The History of Our Emotions in Millions of Books

Emotions are considered private, ever changing, and often difficult to correctly recognize in others. Can we track the emotional states of an entire society, even trough different epochs?

One can adopt a humble strategy: record what people say or write in their daily life, and just count how many times they use words that are associated to various emotional states. Are people saying they are 'frightened' during a war, or 'joyful' in prosperous times? Naturally we are very diverse (my Italian grandma was complaining a lot in the last years of her life, yet I guess she was quite happy), but if one starts to collect data from many people, and has some good model of what to look for, some general patterns may start to be recognizable. What is extraordinary today is that we all spontaneously create massive amounts of this data by tweeting our frustration for bad news, updating our Facebook statuses with excitement for a party, rating restaurants or books, and posting in blogs.

Vasileios Lampos and coworkers used this strategy to analyze almost 500 millions tweets in United Kingdom. They were able to show that the emotional content of tweets was clearly associated with current events, like public spending cuts by the government or the English riots of August 2011. We thought that if this technique worked for present day events, one could apply the same methodology to a longer time scale, and try to retrace the expression of emotions in the books of last century, admittedly a humble strategy for a less humble purpose.

Together with Alex Bentley and Philip Garnett, we started to mine the Google Ngram database, which contains more than 5 million books, and we focused on books in the English language published between 1900 and 2000. Words representing emotions were divided in six main categories, referring to six 'principal' emotions: anger, disgust, fear, joy, sadness, and surprise. For each emotion we used lists of hundreds of 'mood-words' semantically related to the principal emotion. For example, for 'anger' there were words such as angry, despise, enviously, harassed, irritate; for 'joy': cheerful, enjoy, enthusiastic, exciting, and so on.

We were initially surprised to see how well periods of positive and negative moods were associated with historical events, similar to what was seen in the Twitter data with contemporary events. The Second World War, for example, is marked, not surprisingly, by an increase of words related to sadness, and a correspondent decrease of words related to joy.

The most interesting results nevertheless came later. First, we observed a steady decrease of the usage of the words present in our lists throughout the whole century. With a single exception: the words associated with the emotion 'fear' reverted this trend from the 1980s, when they started to increase in frequency.

Second, we found that, within the context of the overall decline of the use of mood-words, their frequency in American books has increased, in respect to British books, starting from the 1960s. American books are markedly more 'emotional' than British books in 2000, but this was not the case until 50 years ago.

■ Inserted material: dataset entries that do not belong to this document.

(** [BackendPolicySpec.Ai]. Its guards have policies of their own, of type [P]. *)
Record Rejection := mkRejection { rj_body : string; rj_status : Z }.
Inductive RegexRuleKind := RRBuiltin (n : Z) | RRRegex (s : string).
Record RegexRules := mkRegexRules { rx_action : Z; rx_rules : list (option RegexRuleKind) }.
Record Webhook := mkWebhook { wh_backend : option BackendReference; wh_forward_header_matches : list ValueMatch }.
Record PromptEnrichment := mkPromptEnrichment { pe_append : list (string * string); pe_prepend : list (string * string) }.
Record PromptCaching := mkPromptCaching {
  pc_cache_system : bool; pc_cache_messages : bool; pc_cache_tools : bool; pc_min_tokens : option Z; pc_cache_message_offset : option Z;
}.

Inductive RequestGuardKind {P : Type} :=
| QGRegex (r : RegexRules) | QGWebhook (w : Webhook) | QGOpenaiModeration (model : option string) (inline : list P)
| QGGoogleModelArmor (template_id project_id : string) (location : option string) (inline : list P)
| QGBedrockGuardrails (identifier version region : string) (inline : list P)
| QGAzureContentSafety (endpoint : string) (severity_threshold : option Z) (api_version : option string) (blocklist_names : list string)
    (halt_on_blocklist_hit : option bool) (inline : list P).

Inductive ResponseGuardKind {P : Type} :=
| SGRegex (r : RegexRules) | SGWebhook (w : Webhook)
| SGGoogleModelArmor (template_id project_id : string) (location : option string) (inline : list P)
| SGBedrockGuardrails (identifier version region : string) (inline : list P)
| SGAzureContentSafety (endpoint : string) (severity_threshold : option Z) (api_version : option string) (blocklist_names : list string)
    (halt_on_blocklist_hit : option bool) (inline : list P).

Record RequestGuard {P : Type} := mkRequestGuard { qg_rejection : option Rejection; qg_kind : option (RequestGuardKind (P := P)) }.
Record ResponseGuard {P : Type} := mkResponseGuard { sg_rejection : option Rejection; sg_kind : option (ResponseGuardKind (P := P)) }.
Record PromptGuard {P : Type} := mkPromptGuard { pg_request : list (RequestGuard (P := P)); pg_response : list (ResponseGuard (P := P)) }.

Record Ai {P : Type} := mkAi {
  ai_prompt_guard : option (PromptGuard (P := P)); ai_defaults : gmap string string; ai_overrides : gmap string string;
  ai_transformations : gmap string string; ai_prompts : option PromptEnrichment; ai_model_aliases : gmap string string;
  ai_prompt_caching : option PromptCaching; ai_routes : gmap string Z;
}.

Local Unset Elimination Schemes.
Inductive BackendKind :=
| BKA2a | BKInferenceRouting (endpoint_picker : option BackendReference) (failure_mode : Z) | BKBackendTls (t : BackendTls)
| BKAuth (a : option BackendAuthKind) | BKMcpAuthorization (r : Rbac) | BKMcpAuthentication (m : McpAuthentication) | BKAi (a : Ai (P := option BackendKind))
| BKRequestHeaderModifier (h : HeaderModifier) | BKResponseHeaderModifier (h : HeaderModifier) | BKRequestRedirect (r : RequestRedirect)
| BKRequestMirror (m : Mirrors) | BKBackendHttp (version : Z) (request_timeout : option PDuration)
| BKBackendTcp (keepalive : option KeepaliveConfig) (connect_timeout : option PDuration) | BKTransformation (t : TransformationPolicy)
| BKHealth (unhealthy_condition : string) (eviction : option Eviction) | BKBackendTunnel (proxy : option BackendReference)
| BKExtAuthz (e : ExternalAuth).
Local Set Elimination Schemes.
Definition BackendPolicySpec : Type := option BackendKind.

Record FrontendHttp := mkFrontendHttp {
  fh_max_buffer_size : option Z; fh_http1_max_headers : option Z; fh_http1_idle_timeout : option PDuration; fh_http2_window_size : option Z;
  fh_http2_connection_window_size : option Z; fh_http2_frame_size : option Z; fh_http2_keepalive_interval : option PDuration;
  fh_http2_keepalive_timeout : option PDuration; fh_max_connection_duration : option PDuration; fh_http2_max_header_size : option Z;
}.

Record FrontendTls := mkFrontendTls {
  ft_handshake_timeout : option PDuration; ft_alpn : option (list string); ft_cipher_suites : list Z; ft_min_version : option Z;
  ft_max_version : option Z; ft_key_exchange_groups : list Z;
}.

(** An attribute of [Tracing], and a field of [Metrics], is a name and an
    expression. *)
Record Tracing := mkTracing {
  tg_provider_backend : option BackendReference; tg_attributes : list (string * string); tg_resources : list (string * string);
  tg_remove : list string; tg_random_sampling : option string; tg_client_sampling : option string; tg_path : option string; tg_protocol : Z;
}.

(** [Logging], with its [OtlpAccessLog]. *)
Record OtlpAccessLog := mkOtlpAccessLog {
  ol_provider_backend : option BackendReference; ol_inline_policies : list BackendPolicySpec; ol_protocol : Z; ol_path : option string;
}.
Record LoggingFields := mkLoggingFields { lf_add : list (string * string); lf_remove : list string }.
Record Logging := mkLogging { lo_filter : option string; lo_fields : option LoggingFields; lo_otlp_access_log : option OtlpAccessLog }.

Inductive FrontendKind :=
| FKTcp (keepalives : option KeepaliveConfig) | FKTls (t : FrontendTls) | FKHttp (h : FrontendHttp) | FKLogging (l : Logging)
| FKTracing (t : Tracing) | FKNetworkAuthorization (r : Rbac) | FKProxyProtocol (version mode : Z) | FKMetrics (fields : option (list (string * string))).

Inductive TargetKind :=
| TGGateway (name namespace : string) (listener : option string) (port : option Z)
| TGRoute (name namespace : string) (route_rule : option string) (kind : string)
| TGBackend (name namespace : string) (section : option string)
| TGService (namespace hostname : string) (port : option Z)
| TGListenerSet (name namespace : string) (section : option string).
Definition PolicyTarget : Type := option TargetKind.

(** [ConditionalPolicy]: a condition, and a traffic policy if its kind is set. *)
Record ConditionalPolicy := mkConditionalPolicy { cp_condition : option string; cp_kind : option TrafficPolicySpec }.

Inductive PolicyKind :=
| PKTraffic (t : TrafficPolicySpec) | PKBackend (b : BackendPolicySpec) | PKFrontend (f : option FrontendKind)
| PKConditional (l : list ConditionalPolicy).

Record Policy := mkPolicy { po_key : string; po_target : option PolicyTarget; po_kind : option PolicyKind }.
(* ===== verification/PolicyTypes.v ===== *)
(** * The policies of the gateway

    The payloads of policies as the components that apply them know them
    ([types/agent.rs], [types/backend.rs], [types/frontend.rs] and the modules
    of [http/]): an instance of [Payloads]. The payloads of policies that no
    file applies are the types of the class [OpaquePolicies]. *)
From stdpp Require Import base gmap strings list.
From Stdlib Require Import ZArith.
From S2P Require Import Prelude RustStd Authorization AgentTypes RouteSelect HttpRequest Rewrite Htpasswd Auth RateLimit Cors Replay ExtAuthz Transformation RemoteLimit ExtProc XdsProto.

Class OpaquePolicies := {
  UserMetadata : Type; Json : Type;
  OidcPolicy : Type; LlmPolicy : Type; BackendTls : Type; GcpCredential : Type; SessionPersistence : Type;
  LoggingPolicy : Type; AccessLogOtlp : Type;
  access_log_policy : LoggingPolicy → option AccessLogOtlp;
}.

Section policies.
Context {UC : UriCrate} {HC : HttpCrate} {RE : RegexEngine} {CE : CelEngine} {JW : JsonWebToken} {OM : OpaqueMessages} {OP : OpaquePolicies}.

(** ** Traffic *)

(** [timeout::Policy], in nanoseconds. *)
Record TimeoutPolicy := mkTimeoutPolicy { request_timeout : option Z; backend_request_timeout : option Z }.

(** [http::ext_proc::ExtProc]. *)
Record ExtProcPolicy := mkExtProcPolicy {
  xp_target : SimpleBackendReference;
  xp_failure_mode : ProcFailureMode;
  xp_request_attributes : option (list (string * Expression));
  xp_response_attributes : option (list (string * Expression));
  xp_metadata_context : option (list (string * list (string * Expression)));
}.

Inductive McpIDP := Auth0 | Keycloak.

(** [McpAuthentication]; its mode is that of the validator. *)
Record McpAuthentication := mkMcpAuthentication {
  mcp_issuer : string;
  mcp_audiences : list string;
  mcp_provider : option McpIDP;
  mcp_resource_metadata : list (string * Json);
  mcp_jwt_validator : Jwt;
  mcp_mode : Mode;
}.

(** [JwtAuthentication]. *)
Record JwtAuthentication := mkJwtAuthentication { ja_jwt : Jwt; ja_mcp : option McpAuthentication }.

Inductive HostRedirectOverride := HOAuto | HONone.

(** [filters::DirectResponse] and [filters::RequestMirror]; the percentage is
    that of the message, which the code divides by a hundred. *)
Record DirectResponse := mkDirectResponse { dr_body : string; dr_status : Z }.
Record RequestMirror := mkRequestMirror { mi_backend : SimpleBackendReference; mi_percentage : Double }.

(** ** Backends *)

Record KeepaliveConfig := mkKeepaliveConfig { ka_enabled : bool; ka_time : Z; ka_interval : Z; ka_retries : Z }.

Record BackendHTTP := mkBackendHTTP { bh_version : option Version; bh_request_timeout : option Z }.
Record BackendTCP := mkBackendTCP { bt_connect_timeout : Z; bt_keepalives : KeepaliveConfig }.

(** [ext_proc::InferenceRouting]; its destination mode is always [Validated]. *)
Record InferenceRouting := mkInferenceRouting { ir_target : SimpleBackendReference; ir_failure_mode : ProcFailureMode }.

(** [health::Policy]. *)
Record HealthEviction := mkHealthEviction {
  he_duration : option Z;
  he_restore_health : option Double;
  he_consecutive_failures : option Z;
  he_health_threshold : option Double;
}.
Record HealthPolicy := mkHealthPolicy { unhealthy_expression : option Expression; hp_eviction : option HealthEviction }.

(** [backendtls::ResolvedBackendTLS]. *)
Record ResolvedBackendTLS := mkResolvedBackendTLS {
  rt_cert : option string; rt_key : option string; rt_root : option string; rt_hostname : option string; rt_insecure : bool;
  rt_insecure_host : bool; rt_alpn : option (list string); rt_subject_alt_names : option (list string); rt_key_exchange_groups : option (list Z);
}.

(** Credentials whose token is fetched when a request is sent: [GcpAuth] and
    [AzureAuth]. *)
Inductive AzureUserAssignedIdentity := AzClientId (s : string) | AzObjectId (s : string) | AzResourceId (s : string).
Inductive AzureAuthCredentialSource :=
| AzClientSecret (tenant_id client_id client_secret : string) | AzManagedIdentity (i : option AzureUserAssignedIdentity) | AzWorkloadIdentity.
Inductive CloudCredential :=
| GcpAccessToken (credential : option GcpCredential) | GcpIdToken (audience : option string) (credential : option GcpCredential)
| AzExplicitConfig (s : AzureAuthCredentialSource) | AzDeveloperImplicit | AzImplicit.

(** ** Language models: [llm::Policy]

    The policies of guards are of type [P]: in the code, of the type that a
    policy for language models is itself a case of. *)

Inductive GuardAction := Mask | Reject.
Inductive Builtin := Ssn | CreditCard | PhoneNumber | Email | CaSin.
Inductive RegexRule := RuleBuiltin (b : Builtin) | RuleRegex (r : Regex).
Record RegexRules := mkRegexRules { rx_action : GuardAction; rx_rules : list RegexRule }.
Record Webhook := mkWebhook { wh_target : SimpleBackendReference; wh_forward_header_matches : list HeaderMatch }.

(** [RequestRejection]; it has no headers here. *)
Record RequestRejection := mkRequestRejection { rj_body : string; rj_status : Z }.
Definition rejection_default : RequestRejection := mkRequestRejection "The request was rejected due to inappropriate content" 403.

Record AnalyzeTextConfig := mkAnalyzeTextConfig {
  at_severity_threshold : option Z; at_api_version : option string; at_blocklist_names : option (list string); at_halt_on_blocklist_hit : option bool;
}.

Record GoogleModelArmor {P : Type} := mkGoogleModelArmor { ga_template_id : string; ga_project_id : string; ga_location : option string; ga_policies : list P }.
Record BedrockGuardrails {P : Type} := mkBedrockGuardrails { bg_identifier : string; bg_version : string; bg_region : string; bg_policies : list P }.
(** Neither kind of jailbreak detection nor a cached credential comes from the control plane. *)
Record AzureContentSafety {P : Type} := mkAzureContentSafety { as_endpoint : string; as_policies : list P; as_analyze_text : option AnalyzeTextConfig }.
Record Moderation {P : Type} := mkModeration { mo_model : option string; mo_policies : list P }.

Inductive RequestGuardKind {P : Type} :=
| QRegex (r : RegexRules) | QWebhook (w : Webhook) | QOpenAIModeration (m : Moderation (P := P)) | QGoogleModelArmor (g : GoogleModelArmor (P := P))
| QBedrockGuardrails (b : BedrockGuardrails (P := P)) | QAzureContentSafety (a : AzureContentSafety (P := P)).
Inductive ResponseGuardKind {P : Type} :=
| SRegex (r : RegexRules) | SWebhook (w : Webhook) | SGoogleModelArmor (g : GoogleModelArmor (P := P))
| SBedrockGuardrails (b : BedrockGuardrails (P := P)) | SAzureContentSafety (a : AzureContentSafety (P := P)).

Record PromptGuard {P : Type} := mkPromptGuard {
  pg_request : list (RequestRejection * RequestGuardKind (P := P)); pg_response : list (RequestRejection * ResponseGuardKind (P := P));
}.

Record PromptEnrichment := mkPromptEnrichment { pe_append : list (string * string); pe_prepend : list (string * string) }.
Record PromptCachingConfig := mkPromptCachingConfig {
  pc_cache_system : bool; pc_cache_messages : bool; pc_cache_tools : bool; pc_min_tokens : option Z; pc_cache_message_offset : Z;
}.
Record ModelAliasPattern := mkModelAliasPattern { ma_regex : Regex; ma_pattern_len : nat }.
Inductive RouteType := Completions | Messages | Models | LlmPassthrough | Detect | Responses | AnthropicTokenCount | Embeddings | Realtime.

Record LlmPolicyOf {P : Type} := mkLlmPolicy {
  ll_prompt_guard : option (PromptGuard (P := P)); ll_defaults : option (gmap string Json); ll_overrides : option (gmap string Json);
  ll_transformations : option (gmap string Expression); ll_prompts : option PromptEnrichment; ll_model_aliases : gmap string string;
  ll_wildcard_patterns : list (ModelAliasPattern * string); ll_prompt_caching : option PromptCachingConfig; ll_routes : list (string * RouteType);
}.

(** [slice::sort_by], which is stable. *)
Fixpoint insert_sorted_by {A} (le : A → A → bool) (x : A) (l : list A) : list A :=
  match l with [] => [x] | y :: l' => if le x y then x :: l else y :: insert_sorted_by le x l' end.
Definition sort_by {A} (le : A → A → bool) (l : list A) : list A := foldr (insert_sorted_by le) [] l.

(** [SortedRoutes::from_iter]: longer keys first, the wildcard last. *)
Definition route_key_le (a b : string) : bool :=
  if bool_decide (a = "*") then bool_decide (b = "*")
  else if bool_decide (b = "*") then true
  else if (String.length b <? String.length a)%nat then true
  else if (String.length a <? String.length b)%nat then false
  else match String.compare a b with Gt => false | _ => true end.
Definition sorted_routes (l : list (string * RouteType)) : list (string * RouteType) := sort_by (λ x y, route_key_le x.1 y.1) l.

(** ** Frontends *)

(** [OrderedStringMap]: the values by name, and the names in the order they came. *)
Record OrderedStringMap {V : Type} := mkOrderedStringMap { os_map : gmap string V; os_order : list string }.

Definition os_from_iter {V} (items : list (string * V)) : OrderedStringMap (V := V) :=
  mkOrderedStringMap _ (foldl (λ m kv, <[kv.1 := kv.2]> m) ∅ items) items.*1.

Definition os_iter {V} (m : OrderedStringMap (V := V)) : outcome (list (string * V)) :=
  fold_out (λ k acc, v ← expect (os_map m !! k); Ret (acc ++ [(k, v)])) (os_order m) [].

Inductive TracingProtocol := ProtocolHttp | ProtocolGrpc.

(** [TracingConfig]; it has no policies of its own. *)
Record TracingConfig := mkTracingConfig {
  tn_provider_backend : SimpleBackendReference; tn_attributes : OrderedStringMap (V := Expression); tn_resources : OrderedStringMap (V := Expression);
  tn_remove : list string; tn_random_sampling : option Expression; tn_client_sampling : option Expression; tn_path : string; tn_protocol : TracingProtocol;
}.

(** [frontend::LoggingPolicy]; its OTLP exporter has policies of type [P]. *)
Record OtlpLoggingConfig {P : Type} := mkOtlpLoggingConfig {
  og_provider_backend : SimpleBackendReference; og_policies : list P; og_protocol : TracingProtocol; og_path : string;
}.
Record LoggingPolicyOf {P : Type} := mkLoggingPolicy {
  lg_filter : option Expression; lg_add : OrderedStringMap (V := Expression); lg_remove : gset string; lg_otlp : option (OtlpLoggingConfig (P := P));
}.

Inductive TLSVersion := TLS_V1_0 | TLS_V1_1 | TLS_V1_2 | TLS_V1_3.

Record FrontendHTTP := mkFrontendHTTP {
  fe_max_buffer_size : Z; fe_http1_max_headers : option Z; fe_http1_idle_timeout : Z; fe_http2_window_size : option Z;
  fe_http2_connection_window_size : option Z; fe_http2_frame_size : option Z; fe_http2_max_header_size : option Z;
  fe_http2_keepalive_interval : option Z; fe_http2_keepalive_timeout : option Z; fe_max_connection_duration : option Z;
}.

(** Cipher suites and key exchange groups are known by their numbers. *)
Record FrontendTLS := mkFrontendTLS {
  fe_handshake_timeout : Z; fe_alpn : option (list string); fe_min_version : option TLSVersion; fe_max_version : option TLSVersion;
  fe_cipher_suites : option (list Z); fe_key_exchange_groups : option (list Z);
}.

Inductive ProxyVersion := ProxyV1 | ProxyV2 | ProxyAll.
Inductive ProxyMode := ProxyStrict | ProxyOptional.

Definition gateway_payloads : Payloads := {|
  payloads_cel := CE;
  LocalRateLimitP := list RateLimit; RemoteRateLimitP := SimpleBackendReference * RemoteRateLimit; ExtAuthzP := SimpleBackendReference * ExtAuthz;
  ExtProcP := ExtProcPolicy; JwtAuthP := JwtAuthentication; OidcP := OidcPolicy; BasicAuthP := BasicAuthentication;
  APIKeyP := APIKeyAuthentication (UserMetadata := UserMetadata); TransformationP := Transformation; CsrfP := Csrf;
  DirectResponseP := DirectResponse; LlmP := LlmPolicy; TimeoutP := TimeoutPolicy; RetryP := RetryPolicy * option Z;
  HeaderModifierP := HeaderModifier; RequestRedirectP := RequestRedirect; UrlRewriteP := UrlRewrite;
  HostRedirectOverrideP := HostRedirectOverride; RequestMirrorP := RequestMirror; CorsP := Cors;
  BackendTLSP := BackendTls; BackendAuthP := BackendAuth (UserMetadata := UserMetadata); A2aP := (); InferenceRoutingP := InferenceRouting;
  McpAuthenticationP := McpAuthentication; BackendHTTPP := BackendHTTP; BackendTCPP := BackendTCP; TunnelP := SimpleBackendReference;
  SessionPersistenceP := SessionPersistence; HealthP := HealthPolicy; FrontendHTTPP := FrontendHTTP; FrontendTLSP := FrontendTLS;
  FrontendTCPP := KeepaliveConfig; FrontendProxyP := ProxyVersion * ProxyMode; LoggingP := LoggingPolicy; AccessLogOtlpP := AccessLogOtlp;
  TracingP := TracingConfig; MetricsFieldsP := OrderedStringMap (V := Expression); logging_access_log_policy := access_log_policy |}.

(** Every name of a map has a value: the last that came with it. *)
Lemma os_lookup {V} (items : list (string * V)) (m : gmap string V) k :
  k ∈ items.*1 ∨ is_Some (m !! k) → is_Some (foldl (λ m kv, <[kv.1 := kv.2]> m) m items !! k).
Proof.
  revert m. induction items as [|[k' v] items IH]; intros m H; simpl in *.
  - by destruct H as [?%elem_of_nil|].
  - apply IH. destruct (decide (k = k')) as [->|Hne]; [right; rewrite lookup_insert_eq; eauto|]. rewrite lookup_insert_ne by done. set_solver.
Qed.

Lemma os_iter_ret {V} (items : list (string * V)) : ∃ l, os_iter (os_from_iter items) = Ret l ∧ l.*1 = items.*1.
Proof.
  assert (∀ (m : gmap string V) ks acc, (∀ k, k ∈ ks → is_Some (m !! k)) →
    ∃ l, fold_out (λ k acc, v ← expect (m !! k); Ret (acc ++ [(k, v)])) ks acc = Ret l ∧ l.*1 = acc.*1 ++ ks) as H.
  { intros m ks. induction ks as [|k ks IH]; intros acc Hall; simpl; [exists acc; by rewrite app_nil_r|].
    destruct (Hall k) as [v Hv]; [left|]. rewrite Hv. simpl. destruct (IH (acc ++ [(k, v)])) as (l & Hl & El); [intros; apply Hall; by right|].
    exists l. split; [done|]. by rewrite El, fmap_app, <-app_assoc. }
  apply (H _ _ []). intros k Hk. apply os_lookup. by left.
Qed.
End policies.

In our paper we presented these trends without giving interpretations, but let's take the decreasing frequency of mood-words, and speculate on the reasons behind it. The diffuse grand narrative here is that we all became emotionless zombies. Well, perhaps. But other more parsimonious explanations may exist. For example, it might simply be that the words we use to express emotions have changed with time. This is certainly true, but since we used lists of modern words, used for a contemporary analysis of Twitter mood, any bias should have been in the opposite direction.

Also, many have remarked that one of the main trends in the 20th century literature is summed up by the slogan 'show, don't tell'. A sad character does not have to be described as 'sad', but the situation should provoke this feeling in the reader. If this were enough to explain our result, our finding would basically be a confirmation of the success of this principle.

However, we did not analyze the best selling books, or the critically acclaimed ones, but a huge amount of material containing everything from Hemingway to self-published amateurs, gardening treatises and DIY manuals. It would be surprising if the 'show, don't tell' principle would have been so successful through different genres. Moreover, this would predict all mood-words to decline in frequency, while we found one category, fear, to increase. It seems problematic to assume that the principle was not considered just in this emotional domain.

So perhaps books really became less 'emotional', but what about society? I like to think that during the 20th century other media - radio, movies, television, and more recently, Internet -- have appeared, and the emotional content, or certain ways to express it, shifted from books to these other media. This hypothesis has the advantage of being testable (so I can be proven wrong) using the same, or similar, methodology, on different media. Also it suggests we might be still able to express our emotions, zombie walks aside.

We have now access to what, until few years ago, would have been an unimaginable, at least for social and human sciences, amount of data. New archives, like the one we used, are digitized every day, and most of what we do leave, whether we want it or not, footprints that can be analyzed and quantified. For an anthropologist there is a bright side to it: we never, ever, had so much information on human behavior. Digital humanities or Culturomics are trendy labels today, however the availability of these data, if accompanied by good theories (data are necessary, but not sufficient) might indeed revolutionize our understanding of human cultural dynamics.